** Exercise objective **
Output the data word for word. Begin at its first line and end at the line with "Conventions of the embedding.".

START Listed records

(** * StreamsForLovers: budget gate, command parser, job pollers

    A shallow embedding of the orchestration code of the repository
    (src/suno_api_client.py, src/main.py, src/background_generator.py,
    src/thunder_image_client.py) and the properties of its specification.

    Conventions of the embedding.
    - Python exceptions are the [Raise] results of the [result] monad.
    - Dollar amounts, which the source keeps in Python floats, are read as
      the rationals they denote ([Q]); the rounding of float addition is
      not part of the model.
    - Text is ASCII: characters above 127 are neither whitespace nor
      letters for [strip], [split], [lower], [upper] and [title].
    - The outside world (clock, HTTP replies, disk) is an explicit
      argument: every call of the source that reads it takes its answer
      from an environment record.
    - The collaborators that main.py imports but the repository does not
      contain (prompt_generator, queue_manager, obs_controller) appear as
      the calls made to them. *)

From Stdlib Require Import ZArith QArith Lia String Ascii List DecimalString.
From Stdlib Require Import PrimFloat.
From Stdlib Require DecimalPos DecimalZ.
From stdpp Require Import gmap strings list fin_maps.

Open Scope string_scope.
Open Scope Z_scope.

(** ** The Python runtime the sources rely on *)

Module Py.

Inductive exn :=
| IndexError | KeyError | AttributeError | TypeError | ValueError
| TimeoutError | ClientError | OSError.

Inductive result (A : Type) :=
| Ok (a : A)
| Raise (e : exn).
Arguments Ok {A} a.
Arguments Raise {A} e.

#[global] Instance result_ret : MRet result := @Ok.
#[global] Instance result_bind : MBind result := λ A B f m,
  match m with Ok a => f a | Raise e => Raise e end.

(** [try: ... except Exception: return None] *)
Definition except_None {A : Type} (m : result (option A)) : option A :=
  match m with Ok r => r | Raise _ => None end.

(** *** str *)

Definition isspace (c : ascii) : bool :=
  let n := N_of_ascii c in
  (((9 <=? n) && (n <=? 13)) || ((28 <=? n) && (n <=? 32)))%N.

Definition isupper (c : ascii) : bool :=
  let n := N_of_ascii c in ((65 <=? n) && (n <=? 90))%N.

Definition islower (c : ascii) : bool :=
  let n := N_of_ascii c in ((97 <=? n) && (n <=? 122))%N.

Definition lower_char (c : ascii) : ascii :=
  if isupper c then ascii_of_N (N_of_ascii c + 32) else c.

Definition upper_char (c : ascii) : ascii :=
  if islower c then ascii_of_N (N_of_ascii c - 32) else c.

Fixpoint map_chars (f : ascii → ascii) (s : string) : string :=
  match s with
  | EmptyString => EmptyString
  | String c s' => String (f c) (map_chars f s')
  end.

Definition lower : string → string := map_chars lower_char.
Definition upper : string → string := map_chars upper_char.

(** [s.title()]: a letter that follows a letter is lowered, any other
    letter is raised. *)
Fixpoint title_go (after_letter : bool) (s : string) : string :=
  match s with
  | EmptyString => EmptyString
  | String c s' =>
      if isupper c || islower c
      then String (if after_letter then lower_char c else upper_char c)
                  (title_go true s')
      else String c (title_go false s')
  end.
Definition title : string → string := title_go false.

Fixpoint lstrip (s : string) : string :=
  match s with
  | EmptyString => EmptyString
  | String c s' => if isspace c then lstrip s' else s
  end.

Fixpoint rstrip (s : string) : string :=
  match s with
  | EmptyString => EmptyString
  | String c s' =>
      match rstrip s' with
      | EmptyString => if isspace c then EmptyString else String c EmptyString
      | r => String c r
      end
  end.

Definition strip (s : string) : string := rstrip (lstrip s).

(** [s.startswith(c)] for a one-character prefix. *)
Definition startswith (c : ascii) (s : string) : bool :=
  match s with
  | String c' _ => bool_decide (c' = c)
  | EmptyString => false
  end.

(** [s[1:]] *)
Definition tail (s : string) : string :=
  match s with
  | String _ s' => s'
  | EmptyString => EmptyString
  end.

(** [s.split()]: the maximal runs of non-whitespace characters;
    [cur] is the run being read. *)
Fixpoint split_go (cur : string) (s : string) : list string :=
  match s with
  | EmptyString => match cur with EmptyString => [] | _ => [cur] end
  | String c s' =>
      if isspace c
      then match cur with
           | EmptyString => split_go EmptyString s'
           | _ => cur :: split_go EmptyString s'
           end
      else split_go (cur +:+ String c EmptyString) s'
  end.
Definition split : string → list string := split_go EmptyString.

(** [' '.join(l)] *)
Definition join (sep : string) (l : list string) : string :=
  String.concat sep l.

(** [l[i]] *)
Definition index {A : Type} (l : list A) (i : nat) : result A :=
  match l !! i with Some x => Ok x | None => Raise IndexError end.

(** [if s:] on a str *)
Definition nonempty (s : string) : bool :=
  match s with EmptyString => false | _ => true end.

(** *** Values decoded from JSON, and dicts *)

#[warnings="-register-all"]
Inductive json :=
| JNull
| JBool (b : bool)
| JNum (q : Q)
| JStr (s : string)
| JArr (l : list json)
| JObj (m : gmap string json).

Abbreviation dict := (gmap string json).

Definition truthy (v : json) : bool :=
  match v with
  | JNull => false
  | JBool b => b
  | JNum q => negb (Qeq_bool q 0)
  | JStr s => nonempty s
  | JArr l => match l with [] => false | _ => true end
  | JObj m => negb (bool_decide (m = ∅))
  end.

(** [a or b] *)
Definition or_ (a b : json) : json := if truthy a then a else b.

(** [v.get(k, default)]; only a dict has [get]. *)
Definition get_default (v : json) (k : string) (d : json) : result json :=
  match v with
  | JObj m => Ok (default d (m !! k))
  | _ => Raise AttributeError
  end.

(** [v.get(k)] *)
Definition get (v : json) (k : string) : result json :=
  get_default v k JNull.

(** [int(q)]: truncation towards zero. *)
Definition int (q : Q) : Z := Z.quot (Qnum q) (Z.pos (Qden q)).

(** What a request gives back: it raises, or a response arrives with a
    status code and a body. *)
Inductive reply (A : Type) :=
| Fails (e : exn)
| Response (status : Z) (body : A).
Arguments Fails {A} e.
Arguments Response {A} status body.

End Py.
Import Py.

END Listed records

** Answer section **
(** * StreamsForLovers: budget gate, command parser, job pollers

    A shallow embedding of the orchestration code of the repository
    (src/suno_api_client.py, src/main.py, src/background_generator.py,
    src/thunder_image_client.py) and the properties of its specification.

    Conventions of the embedding.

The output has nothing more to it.